« L’essoufflement de la société de consommation »

Je voudrais partir d’un petit chiffre. La consommation des ménages a baissé de 0,2 % le mois dernier, annonce l’INSEE. C’est un tout petit chiffre, mais c’est la question qui inquiète le plus les économistes et les politiques. Car la consommation est considérée comme un des meilleurs indicateurs de la confiance, et donc de la croissance dont tout dépend. Tout se passe ces dernières années comme si la consommation repartait par à coups, de façon intermittente, et jamais sur tous les tableaux — consommation courante, biens d’équipements, voiture et logements, biens durables, loisirs etc. Tout se passe comme si le moteur sans cesse calait, et qu’il fallait le relancer. De plus en plus souvent, et par des mesures qui marchent de moins en moins bien. Mais on peut dire la même chose de la production : souvent le matin tôt on traverse un Paris à moitié vide, ce sont les RTT, ou bien les franciliens font le pont, plus personne ne travaille. La production ne fait plus avancer le système.
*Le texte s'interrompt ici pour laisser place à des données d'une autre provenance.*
Lemma take_inv (st : State) (i : nat) (v : T) (th : Thread) (rest : list Op) (rs : list (StatusOr T)) :
  Inv st -> threads st !! i = Some th -> pending th = [] ->
  Inv (let '(hs, st) := set_value_step v st in set_thread i (mkThread (Invoke hs (OkVal v) None) rest rs) st).
Proof.
  intros HI Hi Hth. unfold set_value_step. destruct (decide (v <> value_ st)) as [Hv|Hv].
  - thread_step HI Hi.
    + intros x Hx. apply elem_of_app. by left.
    + intros P. rewrite Hth. unfold pending, ids. simpl. rewrite !cnt_nil. lia.
    + apply elem_of_app. right. left.
    + eapply list.Forall_impl; [apply HI|]. intros x. apply result_ok_mono; [done|]. intros y Hy. apply elem_of_app. by left.
    + unfold thread_ok. simpl. eapply list.Forall_impl; [apply (inv_seen _ HI)|]. intros h Hh. split; simpl; [congruence|]. apply elem_of_app. right. left.
  - thread_step HI Hi.
    + intros P. rewrite Hth. done.
    + constructor.
Qed.

Lemma watch_step_inv (i : nat) (st : State) : Inv st -> Inv (step i st).
Proof.
  intros HI. unfold step. destruct (threads st !! i) as [th|] eqn:Hi; [|done].
  assert (thread_ok (closed_ st) (history st) th) as Hok by (eapply Forall_lookup_1; [apply HI|done]).
  destruct th as [p rest rs]. destruct p as [|[|h hs] r sleep|v pred|h pred].
  - destruct rest as [|[|v| |fn|v|pred] rest]; [done|..]; simpl.
    + thread_step HI Hi.
      * intros P. unfold pending, ids. simpl. rewrite !cnt_nil. lia.
      * eapply list.Forall_impl; [apply HI|]. intros x. by apply result_ok_mono.
      * unfold thread_ok. simpl. apply list.Forall_forall. intros h _. done.
    + by eapply (take_inv st i v).
    + by thread_step HI Hi.
    + by eapply (take_inv st i (fn (value_ st))).
    + by eapply (await_step_inv st i v _ None Idle).
    + by thread_step HI Hi.
  - destruct sleep as [[h pred]|]; by thread_step HI Hi.
  - unfold thread_ok in Hok. simpl in Hok. apply Forall_cons_iff in Hok as [Hh Hhs]. thread_step HI Hi.
    + intros P. unfold pending, ids. cbn [pc]. rewrite !fmap_app, cnt_app, !fmap_cons, !cnt_cons. simpl. rewrite cnt_nil. lia.
    + apply Forall_app. split; [apply HI|by repeat constructor].
  - simpl. destruct (pred v); [by thread_step HI Hi|]. by eapply (await_step_inv st i v _ (Some (next_id st, pred)) (Sleep (next_id st) pred)).
  - simpl. destruct (result_of h (called st)) as [[v|s]|]; [by thread_step HI Hi..|done].
Qed.

Lemma watch_run_inv (schedule : list nat) (st : State) : Inv st -> Inv (run schedule st).
Proof. revert st. induction schedule as [|i schedule IH]; intros st HI; [done|]. by apply IH, watch_step_inv. Qed.

Lemma watch_initial_inv (v : T) (programs : list (list Op)) : Inv (initial_state v programs).
Proof.
  split; simpl; try done.
  - intros P. rewrite <- list_fmap_compose. rewrite sum_all_zero; [done|]. intros j ops Hj. done.
  - left.
  - apply list.Forall_fmap, list.Forall_forall. intros ops _. done.
Qed.

(** C28: In every interleaving of the operations of a watch: each handler is called
    exactly once, is about to be called by some thread, or is registered; one
    that has been called got a value that the watch has had and that is not
    the one its caller had seen, or the closed status of a watch that has been
    closed; and no wakeup is lost: while a handler is registered the watch is
    open and has the value that the caller had seen. *)
Theorem watch_mutex_correct (v : T) (programs : list (list Op)) (schedule : list nat) :
  let st := run schedule (initial_state v programs) in
  ids (observers_ st ++ concat (pending <$> threads st) ++ (called st).*1) ≡ₚ seq 0 (next_id st) /\
  Forall (result_ok (closed_ st) (history st)) (called st) /\
  (forall h, h ∈ observers_ st -> closed_ st = false /\ value_ st = last_seen h).
Proof.
  intros st. assert (Inv st) as HI by apply watch_run_inv, watch_initial_inv. split_and!.
  - apply cnt_permutation. intros P. rewrite <- (inv_ids _ HI P). unfold ids.
    rewrite !fmap_app, !cnt_app, !cnt_fmap, cnt_concat, <- list_fmap_compose. unfold compose.
    replace (sum ((fun th => cnt P (id <$> pending th)) <$> threads st)) with (sum ((fun th => cnt (fun x => P (id x)) (pending th)) <$> threads st)); [lia|].
    f_equal. apply list_fmap_ext. intros j th _. by rewrite cnt_fmap.
  - apply (inv_called _ HI).
  - intros h Hh. pose proof (inv_seen _ HI) as Hs. rewrite list.Forall_forall in Hs. rewrite (Hs h Hh). split; [|done].
    destruct (closed_ st) eqn:E; [|done]. rewrite (inv_closed _ HI E) in Hh. by apply elem_of_nil in Hh.
Qed.
End watch.

(** ** Examples *)

Definition sample_programs : list (list (Op (T := Z))) := [[AwaitTrue (fun v => 3 <=? v)]; [SetValue 1; Modify (Z.add 2)]; [AsyncWait 3; Close]].

(** The waiter goes to sleep twice; the handler that is registered last gets
    the closed status. *)
Example watch_run :
  let st := run (concat (replicate 12 [0; 0; 1]%nat) ++ replicate 8 2%nat) (initial_state 0 sample_programs) in
  (results <$> threads st) = [[OkVal 3]; [OkVal 3]; []] /\ (snd <$> called st) = [OkVal 1; OkVal 3; Err kClosed].
Proof. vm_compute. done. Qed.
On pourrait alors dire que nos sociétés occidentales ultramodernes, et la société française particulièrement, vivent sur l’élan du travail accumulé, sur des stocks de richesse, mais qu’elle vivent au-dessus de leurs moyens. Il suffit de voir les normes de sécurité qu’elles se fixent : il faut être riche pour partir en vacances en famille, mais aussi pour équiper son logement aux normes, ou rénover une école. La France se donne des normes des règles et des idéaux de société riche, alors qu’elle ne l’est plus. Ne travaillant plus beaucoup, ne consommant même plus beaucoup parce que vieillissantes, nos sociétés se vident de leur richesse. Cela a de quoi nous inquiéter. Il y aura bientôt là-dessus un choc pétrolier qui cette fois ne sera pas « politique », c’est à dire plus ou moins volontaire, mais géologique : on n’y pourra rien, les prix vont flamber.  C’est une question de quelques décennies au plus, et qui ne voit que cela n’est rien au regard d’un système qui est drogué à l’énergie facile, et n’a rien préparé sérieusement pour ensuite — d’un système qui aurait pu, au 18ème siècle encore, faire bifurquer l’usage des technosciences vers toute autre chose que vers cette monarchie de la thermodynamique qui a fait notre ère.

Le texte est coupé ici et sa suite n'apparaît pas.